Regional characteristics of foam flooding
Based on the experimental fitting data, three types of 1 D foam flooding, i.e., pure foam flooding without oil, single foam flooding involving oil, and polymer-enhanced foam flooding, were simulated. The foam generation/coalescence rate can be controlled by the surfactant concentration and the foam fraction in the gas phase. The greater the surfactant concentration, the faster the generation rate. Furthermore, the greater the total amount of foam, the faster the foam coalescence rate. The distributions of the foam generation/coalescence rate at different core positions are plotted in Figure 5. The dimensionless location is defined as the ratio of x (the distance from a certain point at core to the injection inlet) to L (the length of the core).

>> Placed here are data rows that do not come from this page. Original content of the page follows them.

Definition db_step (db : Database) (op : DbOp) : Database * bool :=
  match op with
  | OpCommit l => let '(db, r) := commit_changes_with_height_update new_block_heights db (SChangesList l) in (db, is_ok r)
  | OpRollback => let '(db, r) := rollback_last_block db in (db, is_ok r)
  end.

(** A commit brings sets of changes with different columns of the description, the
    metadata not among them, with keys of their tables. *)
Definition changes_ok (l : list Changes) : Prop :=
  disjoint_columns l ∧ Forall (wf_changes keys) l ∧ Forall (λ ch : Changes, ch !! METADATA_COLUMN = None) l.

Definition op_ok (op : DbOp) : Prop :=
  match op with
  | OpCommit l => changes_ok l ∧ ∀ ch k, ch ∈ l → is_Some (change_at ch k FUEL_BLOCKS_COLUMN) → Forall (in_uint U8) k
  | OpRollback => True
  end.

Fixpoint run_steps {X Op} (step : X → Op → X * bool) (x : X) (ops : list Op) : X * list bool :=
  match ops with
  | [] => (x, [])
  | op :: ops =>
      let '(x, out) := step x op in
      let '(x, outs) := run_steps step x ops in (x, out :: outs)
  end.

Record db_ok (p : StateRewindPolicy) (db : Database) (v : Versions) (revs : list Changes) : Prop := {
  do_history : history_ok keys (data db) v revs;
  do_policy : state_rewind_policy (data db) = p;
  do_height : height db = Some (v_latest v);
  do_bound : v_latest v ≤ U32;
  do_first : Z.of_nat (length (v_states v)) ≤ v_latest v + 1;
  do_metadata i s : v_states v !! i = Some s →
    metadata_height <$> metadata_of s = Some (v_latest v - Z.of_nat i);
}.

Lemma metadata_not_dup : is_original METADATA_COLUMN.
Proof. unfold METADATA_COLUMN. column_lia. Qed.

Lemma from_be_bytes_range l :
  Forall (in_uint U8) l → 0 ≤ from_be_bytes l < 256 ^ Z.of_nat (length l).
Proof.
  unfold from_be_bytes. induction l as [|b l IH] using rev_ind; intros Hl; [simpl; lia|].
  apply Forall_app in Hl as [Hl Hb]. rewrite Forall_singleton in Hb.
  rewrite foldl_app, length_app. cbn [foldl length].
  specialize (IH Hl). rewrite Nat2Z.inj_add, Z.pow_add_r by lia. change (256 ^ Z.of_nat 1) with 256. int_lia.
Qed.

Lemma inserted_keys_in ch c k : k ∈ inserted_keys ch c → is_Some (change_at ch k c).
Proof.
  unfold inserted_keys. rewrite elem_of_reverse, merge_sort_Permutation, list_elem_of_omap.
  intros ([k' op] & Hin%elem_of_map_to_list & Hop). destruct op; [|done]. injection Hop as ->.
  unfold change_at. destruct (ch !! c); [by eauto|]. cbn in Hin. by rewrite lookup_empty in Hin.
Qed.

Lemma new_heights_range l hs h :
  op_ok (OpCommit l) → new_block_heights l = Ok hs → h ∈ hs → in_uint U32 h.
Proof.
  intros [_ Hb] Hhs Hin. unfold new_block_heights in Hhs.
  assert (Forall (in_uint U32) hs) as Hall; [|rewrite Forall_forall in Hall; auto].
  refine (try_fold_inv (Forall (in_uint U32)) _ _ _ _ _ _ Hhs); [constructor|].
  intros acc k acc' Hk Hacc Heq. result_inv. subst acc'. apply Forall_app. split; [done|].
  apply Forall_singleton. unfold decode_height in Hr. case_decide as H4; [|done]. injection Hr as <-.
  apply list_elem_of_bind in Hk as (ch & Hk%inserted_keys_in & Hch).
  pose proof (from_be_bytes_range k (Hb ch k Hch Hk)) as Hr. rewrite H4 in Hr. int_lia.
Qed.

Lemma history_ok_ext h latest s s' states revs :
  history_ok keys h {| v_latest := latest; v_states := s :: states |} revs →
  (∀ k c, is_original c → s' k c = s k c) →
  history_ok keys h {| v_latest := latest; v_states := s' :: states |} revs.
Proof.
  intros [Hp Hv1 Hr Hh Hl (s0 & states0 & Hvs & Hsh & Hlk) Htb] Heq. simpl in *. injection Hvs as <- <-.
  split; try done. exists s', states. split_and!; [done| |].
  - intros k c Hc. by rewrite Heq, Hsh.
  - destruct revs as [|R revs], states as [|s1 states]; try done. destruct Hlk as (? & Hs1 & ?).
    split_and!; [done| |done]. intros k c Hc. rewrite Hs1 by done. unfold after. by rewrite Heq.
Qed.

Lemma hist_commit_list h height l :
  state_rewind_policy h ≠ NoRewind →
  hist_commit_changes h (Some height) (SChangesList l) =
  hist_commit_changes h (Some height) (SChanges (flatten_changes l)).
Proof. intros Hp. unfold hist_commit_changes. by destruct (state_rewind_policy h). Qed.

Definition metadata_change (m : DatabaseMetadata) : Changes :=
  record_change METADATA_KEY METADATA_COLUMN (Insert (ser_metadata m)) ∅.

Lemma metadata_change_lookup m c : is_Some (metadata_change m !! c) → c = METADATA_COLUMN.
Proof.
  unfold metadata_change, record_change. destruct (decide (c = METADATA_COLUMN)) as [->|Hc]; [done|].
  rewrite lookup_insert_ne, lookup_empty by done. by intros [].
Qed.

Lemma metadata_change_at m k c :
  change_at (metadata_change m) k c =
  if decide (k = METADATA_KEY ∧ c = METADATA_COLUMN) then Some (Insert (ser_metadata m)) else None.
Proof.
  unfold metadata_change. rewrite change_at_record. by repeat case_decide.
Qed.

Lemma metadata_change_wf m : wf_changes keys (metadata_change m).
Proof.
  split.
  - intros c ->%metadata_change_lookup. apply metadata_not_dup.
  - intros k c. rewrite metadata_change_at. case_decide as Hd; [|by intros []].
    destruct Hd as [-> ->]. done.
Qed.
(** An auxiliary database may be without a height; it is left alone then. *)
Definition aux_versions (db : Database) (v : option Versions) : Prop :=
  match v with Some v => shows_versions db v | None => metadata_height_of db = Ok None end.

Lemma aux_metadata db v : aux_versions db v → metadata_height_of db = Ok (v_latest <$> v).
Proof. destruct v; [apply metadata_ok|done]. Qed.

Lemma aux_rollback target db v :
  (∀ v', v = Some v' → keeps target v') → aux_versions db v →
  ∃ db', rollback_if (above (v_latest <$> v) target) db = (db', Ok ()) ∧
    aux_versions db' (one_back target <$> v).
Proof.
  intros Hk Hok. destruct v as [v|]; simpl; [by apply rollback_if_ok; [apply Hk|]|]. by exists db.
Qed.

Record shows_all (c : CombinedDatabase) (on off : Versions) (gas comp : option Versions) : Prop := {
  sa_on : shows_versions (on_chain c) on;
  sa_off : shows_versions (off_chain c) off;
  sa_gas : aux_versions (gas_price c) gas;
  sa_comp : aux_versions (compression c) comp;
}.

Definition keeps_all (target : Z) (on off : Versions) (gas comp : option Versions) : Prop :=
  keeps target on ∧ keeps target off ∧
  (∀ v, gas = Some v → keeps target v) ∧ (∀ v, comp = Some v → keeps target v).

(** How many rounds the furthest database needs. *)
Definition rounds (target : Z) (on off : Versions) (gas comp : option Versions) : Z :=
  let distance v := v_latest v - target in
  let aux v := match v with Some v => distance v | None => 0 end in
  Z.max (Z.max (distance on) (distance off)) (Z.max (aux gas) (aux comp)).

Lemma rollback_above_ok target c on off gas comp :
  keeps_all target on off gas comp → shows_all c on off gas comp →
  ∃ c', rollback_above c (v_latest on) (v_latest off) (v_latest <$> gas) (v_latest <$> comp) target = Again c' ∧
    shows_all c' (one_back target on) (one_back target off) (one_back target <$> gas) (one_back target <$> comp).
Proof.
  intros (Kon & Koff & Kgas & Kcomp) [Hon Hoff Hgas Hcomp]. unfold rollback_above.
  destruct (rollback_if_ok _ _ _ Kon Hon) as (d1 & -> & Ha).
  destruct (rollback_if_ok _ _ _ Koff Hoff) as (d2 & -> & Hb).
  destruct (aux_rollback _ _ _ Kgas Hgas) as (d3 & -> & Hc).
  destruct (aux_rollback _ _ _ Kcomp Hcomp) as (d4 & -> & Hd).
  eexists. split; [done|]. by split.
Qed.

Foam distribution for different flooding types: (a) oil-free model, (b) single foam flooding involving oil, and (c) polymer enhanced foam flooding involving oil.
The distribution of the foam generation rate and coalescence rate in the oil-free model (Figure 5(a)) shows that foam generation and foam coalescence occur simultaneously; hence, it is a dynamic process. After the foam generates, it coalesces naturally within a migration distance and then generates at a new location. Near the core inlet, the generation rate is maximum because the concentrations of free gas and surfactant are higher, and the natural-coalescence rate is much lower because the foam concentration is small. At the middle of core, the foam system reaches a balance. This is because the generation rate is equal to the natural-coalescence rate. In the single foam flooding model involving oil (Figure 5(b)), the coalescence rate includes the natural-coalescence rate and oil-coalescence rate, and the oil-coalescence rate is greater than the natural-coalescence rate. At the displacement front, the net foam generation rate fluctuates for the oil phase and influences the oil-coalescence rate at the interface, and the flow pattern begins to shift from foam flooding to water flooding. As for the polymer-enhanced foam flooding (Figure 5(c)), the oil-coalescence rate in the middle core is less than the natural-coalescence rate because the polymer enhances the foam stability.
The foam net generation rate reflects the comprehensive effect of foam generation and coalescence. Observing the net foam generation rate along the core made it possible to summarize the regional characteristics during foam flooding, as shown in Figure 6. The first zone is the foam growth region, where the net generation rate is greater than 0. Comparison of the maximum net generation rate in models with and without oil shows that the presence of oil decreases the net generation rate near the core inlet as well as shortens the foam growth region. The second zone is the stable region, where the generation rate is approximately equal to the coalescence rate, that is, the net generation rate is 0. The third zone is the decay region, which lies between the stable and unswept regions. In the left boundary of the decay region (close to stable region), the net generation rate reaches a high value for the decrease of the natural-coalescence rate. On the other side (close to the oil–water interface), however, the oil-coalescence rate is higher, and the net generation rate is negative because of the presence of the oil wall. There is no decay region during foam flooding in the oil-free model. As for the polymer-enhanced foam flooding, the foam front flows more slowly than in the model without the polymer. This is because the foam concentration of the gas phase in the polymer-enhanced model is much greater, thus having better stability. The stable foam has a larger viscosity, and the front moves more slowly than in the unstable foam system.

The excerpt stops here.